(* ===== verification/ServerShutdown.v ===== *)
(** How a process of the server command lives and ends: the invariant of every
    reachable process, the ways in which a shutdown ends, and what the next
    process finds in the directories. *)
From stdpp Require Import base list numbers gmap relations strings.
From Stdlib Require Import ZArith Lia.
From S2P Require Import Prelude GoBytes Fmt Badger KVStorage KVCorrect StreamCodec StreamStorage StreamKeys StreamLog StreamService QueueStorage QueueService Json DocStorage DocStore DocSpec DocRestart Protocol ServerState ServerText ServerBinary ServerDocs Server ServerInvariant ServerSystem JsonStruct HttpApi ServerMain ServerShape GoValue.

(** ** The invariant of a process *)

Section Life.
Context {bdg : Badger} {laws : BadgerLaws} {batch : BadgerBatch} {blaws : BadgerBatchLaws}
  {opening : BadgerOpen}.
Implicit Types (p : Process) (o : Outcome).

(** The deferred calls that are still to be made. *)
Definition pending p : list Store := match main_at p with Accepting => deferred | Closing rest => rest end.
Definition open_store (x : Store) p : bool := bool_decide (x ∈ pending p).

(** The system is well formed; the server is stopped once the signal has come; the
    listener closes when the workers are done; [main] closes the stores in the
    order of [deferred], after the signal only; and a store is closed just when
    its deferred call was made. *)
Record alive p : Prop := {
  al_system : well_formed (system p);
  al_signal : signal_at p = Waiting <-> stopped (server (system p)) = false;
  al_listening : listening p = false <-> signal_at p = LeavingCluster;
  al_main : main_at p = Accepting \/ signal_at p <> Waiting;
  al_pending : exists closed, deferred = closed ++ pending p;
  al_stores : shape (server (system p)) =
    (stopped (server (system p)), negb (open_store Keys p), Some (negb (open_store Streams p)), true);
}.

Lemma wf_on_stores p s :
  well_formed (system p) -> jobQueue s = jobQueue (server (system p)) -> well_formed (system (on_stores p s)).
Proof. intros W Hj. destruct W as [H1 H2 H3 H4 H5 H6 H7 H8]. split; cbn; rewrite ?Hj; try done. Qed.

(** A change of the server that keeps its shape and its jobs. *)
Lemma alive_stores p s :
  alive p -> same_shape (server (system p)) s -> alive (on_stores p s).
Proof.
  intros [H1 H2 H3 H4 H5 H6] [Hs Hj]. assert (Hst : stopped s = stopped (server (system p))).
  { pose proof (f_equal (fun x => x.1.1.1) Hs) as H. exact H. }
  split; cbn; rewrite ?Hst; try done; [by apply wf_on_stores|]. rewrite Hs. exact H6.
Qed.

(** *** The deferred calls *)

Lemma DBClose_returns (db : DB) : (DBClose db).2 <> Panic.
Proof. destruct (DBClose_law db) as (_ & _ & [->|(err & -> & _)]); done. Qed.

Lemma stream_close_returns order (st : Stream) :
  valid_order order -> st_stopped st = false ->
  (StreamService.Close order st).2 <> Panic /\ st_stopped (StreamService.Close order st).1 = true.
Proof.
  intros Ho Hst. unfold StreamService.Close, StreamStorage.Close, st_stopped in *. rewrite Hst.
  pose proof (flush_stopped order (set_stopped (StreamService.storage st))) as Hf.
  destruct (flushWrites_served order (set_stopped (StreamService.storage st)) Ho) as [_ Hs].
  destruct (flushWrites order _) as [s' [[]|err|]]; cbn in *; [split; [apply DBClose_returns|done]..|done].
Qed.

Lemma close_store_shape order x s s' r (b : bool) rest closed :
  valid_order order -> deferred = closed ++ x :: rest ->
  shape s = (b, negb (bool_decide (Keys ∈ x :: rest)), Some (negb (bool_decide (Streams ∈ x :: rest))), true) ->
  close_store order x s = (s', r) ->
  r <> Panic /\ jobQueue s' = jobQueue s /\
  shape s' = (b, negb (bool_decide (Keys ∈ rest)), Some (negb (bool_decide (Streams ∈ rest))), true).
Proof.
  intros Ho Hd Hs Hc.
  assert (Hx : (x = Documents /\ rest = [Streams; Queues; Keys]) \/ (x = Streams /\ rest = [Queues; Keys]) \/
    (x = Queues /\ rest = [Keys]) \/ (x = Keys /\ rest = [])).
  { destruct closed as [|? [|? [|? [|? l]]]]; unfold deferred in Hd; cbn in Hd; injection Hd as Hd; subst; auto.
    by destruct l. }
  unfold shape in *. destruct Hx as [[-> ->]|[[-> ->]|[[-> ->]|[-> ->]]]]; cbn [close_store] in Hc.
  - destruct (docs s) as [ds|]; [|done]. unfold DocStore_Close, DocStorageClose in Hc. pose proof (DBClose_returns (DocStore.storage ds)).
    destruct (DBClose _) as [db r']. injection Hc as <- <-. split_and!; [done..|exact Hs].
  - destruct (stream s) as [st|]; [|done]. assert (Hst : st_stopped st = false) by (by injection Hs).
    destruct (stream_close_returns order st Ho Hst) as [H1 H2].
    destruct (StreamService.Close order st) as [st' r']. injection Hc as <- <-. cbn [fst snd] in *.
    split_and!; [done..|]. cbn. rewrite H2. cbn in Hs. destruct (docs s); by injection Hs as -> ->.
  - unfold Queue_Close, QueueStorageClose in Hc. pose proof (DBClose_returns (queue s)). destruct (DBClose _) as [db r']. injection Hc as <- <-.
    split_and!; [done..|exact Hs].
  - assert (Hk : KV.closed (store s) = false) by (by injection Hs).
    unfold KV.Close in Hc. rewrite Hk in Hc. pose proof (DBClose_returns (KV.sdb (store s))).
    destruct (DBClose _) as [db r']. injection Hc as <- <-. split_and!; [done..|]. cbn in *.
    injection Hs as E1 _ E3 E4. by rewrite E1, E3, E4.
Qed.
(* ===== verification/ClientPool.v ===== *)
(** The client and its pool of connections, as one caller uses them
    (internal/net/pool.go, clients/go/client.go): the calls of Pool.v run to
    their end, on connections over a network. *)
From stdpp Require Import base list numbers gmap strings.
From Stdlib Require Import ZArith Lia.
From S2P Require Import Prelude NetConn Pool.

(** The list without its first [x]. *)
Fixpoint remove_one (x : Z) (l : list Z) : list Z :=
  match l with
  | [] => []
  | y :: l => if decide (y = x) then l else y :: remove_one x l
  end.

Module PoolOptions.
Record PoolOptions : Type := mkPoolOptions {
  Address : bytes;
  MinSize : Z;
  MaxSize : Z;
  DialTimeout : Z;
  ReadTimeout : Z;
  WriteTimeout : Z;
  MaxIdleTime : Z;
  BufferSize : Z;
}.

Definition DefaultPoolOptions (address : bytes) : PoolOptions :=
  mkPoolOptions address 64 256 (5 * Second) (10 * Second) (10 * Second) (300 * Second) 65536.

(** The options of the pool's connections. *)
Definition connection_options (o : PoolOptions) : ConnectionOptions :=
  mkConnectionOptions (Address o) (DialTimeout o) (ReadTimeout o) (WriteTimeout o) (BufferSize o).
End PoolOptions.
Import PoolOptions (PoolOptions, mkPoolOptions).

Module ClientOptions.
Record ClientOptions : Type := mkClientOptions {
  Address : bytes;
  MinConnections : Z;
  MaxConnections : Z;
  DialTimeout : Z;
  ReadTimeout : Z;
  WriteTimeout : Z;
}.

Definition DefaultOptions (address : bytes) : ClientOptions :=
  mkClientOptions address 16 256 (5 * Second) (30 * Second) (30 * Second).

Definition pool_options (o : ClientOptions) : PoolOptions :=
  mkPoolOptions (Address o) (MinConnections o) (MaxConnections o) (DialTimeout o) (ReadTimeout o)
    (WriteTimeout o) (300 * Second) 65536.
End ClientOptions.
Import ClientOptions (ClientOptions).

Section Client.
Context {N : Type} {network : Network N}.

(** ** State

    The network, what the calls of the pool share, and the connections by
    number. *)
Record Client : Type := mkClient {
  net : N;
  shared : Shared;
  sockets : gmap Z Connection;
  opts : ConnectionOptions;
  maxSize : Z;
}.
Implicit Types (cl : Client).

Definition set_shared cl (s : Shared) : Client :=
  mkClient (net cl) s (sockets cl) (opts cl) (maxSize cl).
Definition set_socket cl (n : N) (id : Z) (c : Connection) : Client :=
  mkClient n (shared cl) (<[id := c]> (sockets cl)) (opts cl) (maxSize cl).
Definition set_net cl (n : N) : Client :=
  mkClient n (shared cl) (sockets cl) (opts cl) (maxSize cl).

Definition update (f : Shared -> Shared) : prog Client unit :=
  modify (fun cl => set_shared cl (f (shared cl))).

(** A method of the connection number [id]. *)
Definition method {A} (id : Z) (m : prog (N * Connection) A) : prog Client A := fun cl =>
  match sockets cl !! id with
  | None => Some (cl, Panic)
  | Some c =>
      match m (net cl, c) with
      | Some ((n, c), r) => Some (set_socket cl n id c, r)
      | None => None
      end
  end.

(** [conn.Close()] in the pool, its error ignored. *)
Definition close_conn (id : Z) : prog Client unit :=
  _ ← try (method id Close); update (add_dead id).

(** ** Get *)

(** [NewConnection(p.opts)]: the next number. *)
Definition dial_next : prog Client Z := fun cl =>
  let id := next (shared cl) in
  match NewConnection (Some (opts cl)) id (net cl) with
  | Some (n, Ok c) => Some (set_socket (set_shared cl (set_next (id + 1) (shared cl))) n id c, Ok id)
  | Some (n, Err e) => Some (set_net cl n, Err e)
  | Some (n, Panic) => Some (set_net cl n, Panic)
  | None => None
  end.

(** [<-p.conns]: nil from a closed channel; an open empty one blocks. *)
Definition receive_conn : prog Client (option Z) := fun cl =>
  match conns (shared cl) with
  | c :: rest => Some (set_shared cl (set_conns rest (shared cl)), Ok (Some c))
  | [] => if chan_open (shared cl) then None else Some (cl, Ok None)
  end.

(** The connection is the caller's. *)
Definition hold (id : Z) : prog Client Z :=
  _ ← update (fun s => set_held (id :: held s) s); mret id.

(** A connection received: [dead] goes on when it is closed. *)
Definition checked (c : option Z) (dead : prog Client Z) : prog Client Z :=
  match c with
  | None => panic
  | Some id =>
      alive ← method id IsConnected;
      if (alive : bool) then hold id else _ ← update (add_active (-1)); dead
  end.

(** Each turn that waits takes a connection out of the channel. *)
Fixpoint createNewOrWait (fuel : nat) : prog Client Z :=
  match fuel with
  | O => block
  | S fuel => fun cl =>
      (if pool_closed (shared cl) then throw errPoolClosed
       else if activeCount (shared cl) <? maxSize cl then
         _ ← update (add_active 1);
         r ← try dial_next;
         match r with
         | Ok id => hold id
         | Err e => _ ← update (add_active (-1)); throw e
         | Panic => panic
         end
       else c ← receive_conn; checked c (createNewOrWait fuel)) cl
  end.

Definition Get : prog Client Z := fun cl =>
  let fuel := S (length (conns (shared cl))) in
  (if bool_decide (conns (shared cl) = []) && chan_open (shared cl) then createNewOrWait fuel
   else c ← receive_conn; checked c (createNewOrWait fuel)) cl.

(** ** Put *)

Definition release (id : Z) : prog Client unit :=
  update (fun s => set_held (remove_one id (held s)) s).

(** The select: a send on a closed channel panics, the default branch closes
    the connection. *)
Definition put_send (id : Z) : prog Client unit := fun cl =>
  (if negb (chan_open (shared cl)) then panic
   else if len (conns (shared cl)) <? maxSize cl
   then update (fun s => set_conns (conns s ++ [id]) s)
   else _ ← close_conn id; update (add_active (-1))) cl.

Definition Put (conn : option Z) : prog Client unit :=
  match conn with
  | None => mret tt
  | Some id =>
      _ ← release id;
      alive ← method id IsConnected;
      if (alive : bool) then put_send id else update (add_active (-1))
  end.

(** ** Close *)

(** [for conn := range p.conns { conn.Close() }] of a closed channel. *)
Fixpoint drain (fuel : nat) : prog Client unit := fun cl =>
  match conns (shared cl), fuel with
  | [], _ => Some (cl, Ok tt)
  | id :: rest, S fuel =>
      (_ ← update (set_conns rest); _ ← close_conn id; _ ← update add_drained; drain fuel) cl
  | _, O => None
  end.

Definition ClosePool : prog Client unit := fun cl =>
  (if pool_closed (shared cl) then mret tt
   else
     _ ← update (set_pool_closed true);
     _ ← (if chan_open (shared cl) then update (set_chan_open false) else panic);
     drain (length (conns (shared cl)))) cl.

(** ** Construction *)

(** The loop that dials the initial connections. *)
Fixpoint dial_pool (n : nat) : prog Client unit :=
  match n with
  | O => mret tt
  | S n =>
      r ← try dial_next;
      match r with
      | Ok id =>
          _ ← update (fun s => set_conns (conns s ++ [id]) s);
          _ ← update (add_active 1);
          dial_pool n
      | Err e =>
          _ ← ClosePool;
          throw (Errorf (str "failed to create initial connection: " ++ error_text e))
      | Panic => panic
      end
  end.

Definition new_shared : Shared := mkShared [] true false 0 [] [] 0 0.

Definition NewConnectionPool (opts : option PoolOptions) : prog N Client := fun n =>
  match opts with
  | None => Some (n, Err (errorf "options cannot be nil"))
  | Some opts =>
      if (PoolOptions.MinSize opts <? 0) || (PoolOptions.MaxSize opts <? PoolOptions.MinSize opts)
      then Some (n, Err (errorf "invalid pool size configuration"))
      else
        let cl := mkClient n new_shared ∅ (PoolOptions.connection_options opts)
                    (PoolOptions.MaxSize opts) in
        match dial_pool (Z.to_nat (PoolOptions.MinSize opts)) cl with
        | Some (cl, Ok _) => Some (net cl, Ok cl)
        | Some (cl, Err e) => Some (net cl, Err e)
        | Some (cl, Panic) => Some (net cl, Panic)
        | None => None
        end
  end.

Definition NewClient (opts : option ClientOptions) : prog N Client :=
  match opts with
  | None => throw (errorf "options cannot be nil")
  | Some opts =>
      if bool_decide (ClientOptions.Address opts = []) then throw (errorf "address is required")
      else
        r ← try (NewConnectionPool (Some (ClientOptions.pool_options opts)));
        lift (wrapping "failed to create connection pool: " r)
  end.

(** ** Calls *)

(** [conn, err := pool.Get(); ..; defer pool.Put(conn); ..] *)
Definition with_conn {A} (body : Z -> prog Client A) : prog Client A :=
  id ← Get; finally (body id) (Put (Some id)).

Definition Close_ : prog Client unit := ClosePool.

Definition Ping : prog Client unit := with_conn (fun _ => mret tt).
End Client.
Arguments Client N : clear implicits.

*Assignment:*
How many lines in these entries hold the string "gmap"? Answer with the number alone.

*Written solution:*
3